(Beginning of Provided records)

(** A heap: the block that malloc returns for a size ([None] is a null pointer),
    and the bytes realloc adds behind the old contents. *)
Record heap := mk_heap {
  malloc : Z -> option (list Z);
  realloc_tail : Z -> option (list Z)   (* for the number of bytes added *)
}.

(** Blocks have the size asked for. *)
Definition heap_ok (h : heap) : Prop :=
  (forall n b, h.(malloc) n = Some b -> zlen b = n)
  /\ (forall n b, h.(realloc_tail) n = Some b -> zlen b = n).

(** A heap that never runs out. *)
Definition heap_total (h : heap) : Prop :=
  heap_ok h /\ (forall n, 0 <= n -> is_Some (h.(malloc) n))
  /\ (forall n, 0 <= n -> is_Some (h.(realloc_tail) n)).

Definition realloc (h : heap) (old : list Z) (n : Z) : option (list Z) :=
  if decide (n <= zlen old) then Some (take (Z.to_nat n) old)
  else app old <$> h.(realloc_tail) (n - zlen old).

(** What the caller has after the call: the value returned, the buffer and its
    length as stored through the pointers (unchanged on an error), and whether
    the buffer the caller passed in is still allocated. *)
Record alloc_result := mk_alloc_result {
  al_ret : Z;
  al_buf : option (list Z);
  al_bufLen : Z;
  al_tick : Z;
  al_dataId : option Z;
  al_stats : option packetRecvStats;
  al_user_valid : bool
}.

(** The locals; [userValid] is whether the caller's pointer still points to an
    allocated block. *)
Record allocator := mk_allocator {
  alLen : Z;              (* bufLen *)
  allocateBuf : bool;
  alBuf : list Z;         (* *dataBuf *)
  userValid : bool
}.

Section Alloc.
Context {host : Host} (h : heap).

(** The length to allocate, or to accept, from the arguments. *)
Definition choose_length (userBuf : option (list Z)) (bufLen : Z) : Z * bool :=
  match userBuf with
  | None =>
    if bufLen =? 0 then (100000, true)
    else if bufLen <? MAX_EJFAT_MTU then (MAX_EJFAT_MTU, true)
    else (bufLen, true)
  | Some _ => if bufLen <? MAX_EJFAT_MTU then (MAX_EJFAT_MTU, true) else (bufLen, false)
  end.

(** Everything before the loop. *)
Definition alloc_enter (userBuf : option (list Z)) (bufLen : Z) : option allocator :=
  let '(bufLen, allocateBuf) := choose_length userBuf bufLen in
  if allocateBuf then
    b ← h.(malloc) bufLen; Some (mk_allocator bufLen true b true)
  else Some (mk_allocator bufLen false (default [] userBuf) true).

(** The arguments that do not change: the caller's buffer and length, the tick
    passed in, the prescale. *)
Record alloc_reader := mk_alloc_reader {
  ar_user : option (list Z);
  ar_bufLen : Z;
  ar_tick : Z;
  ar_prescale : Z
}.

(** [free(dataBuf)] if it was allocated here, and return the code. *)
Definition alloc_error (r : alloc_reader) (e : errorCodes) (s : sorter) (a : allocator)
    : outcome (sorter * allocator) alloc_result :=
  Halt (mk_alloc_result (error_code e) r.(ar_user) r.(ar_bufLen) r.(ar_tick) None s.(stats)
          a.(userValid)).

(** [if (offset + dataBytes > bufLen)]: double the buffer, once. *)
Definition make_room (a : allocator) (need : Z) : option allocator :=
  if a.(alLen) <? need then
    let bufLen := u64 (a.(alLen) * 2) in
    b ← realloc h a.(alBuf) bufLen;
    Some (mk_allocator bufLen true b
            (if a.(allocateBuf) then a.(userValid) else false))
  else Some a.

Definition getCompleteAllocatedBuffer_step (r : alloc_reader) (st : sorter * allocator)
    (ev : recv_event) : outcome (sorter * allocator) alloc_result :=
  let '(s, a) := st in
  let s := begin_read s in
  match ev with
  | RecvErr _ => alloc_error r RECV_MSG s a
  | Datagram bytes =>
    let pkt := received 65536 bytes in
    let bytesRead := zlen pkt in
    if bytesRead <? RECV_HEADER then alloc_error r INTERNAL_ERROR s a
    else
      let dataBytes := bytesRead - RECV_HEADER in
      match
        '(_, id, offset, length, tick) ← parseReHeader pkt;
        '(s, accept) ← sort_packet s dataBytes id offset length tick;
        Some (s, accept, id, offset, length, tick)
      with
      | None => Stuck
      | Some (s, accept, id, offset, length, tick) =>
        if negb accept then Next (s, a)
        else
          match make_room a (offset + dataBytes) with
          | None => alloc_error r OUT_OF_MEM s a
          | Some a =>
            match d ← load pkt RECV_HEADER dataBytes; store a.(alBuf) offset d with
            | None => Stuck
            | Some buf =>
              let a := mk_allocator a.(alLen) a.(allocateBuf) buf a.(userValid) in
              let s := count_packet s dataBytes tick in
              if length <=? s.(totalBytesRead) then
                match final_stats s r.(ar_tick) r.(ar_prescale) tick with
                | None => Stuck
                | Some stats =>
                  Halt (mk_alloc_result s.(totalBytesRead) (Some a.(alBuf)) a.(alLen) tick
                          (Some id) stats a.(userValid))
                end
              else Next (s, a)
            end
          end
      end
  end.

(End of Provided records)

Restate word for word only the lines above from the line containing "Some buf =>" to the line containing "if length <=?", both of them included.

            | Some buf =>
              let a := mk_allocator a.(alLen) a.(allocateBuf) buf a.(userValid) in
              let s := count_packet s dataBytes tick in
              if length <=? s.(totalBytesRead) then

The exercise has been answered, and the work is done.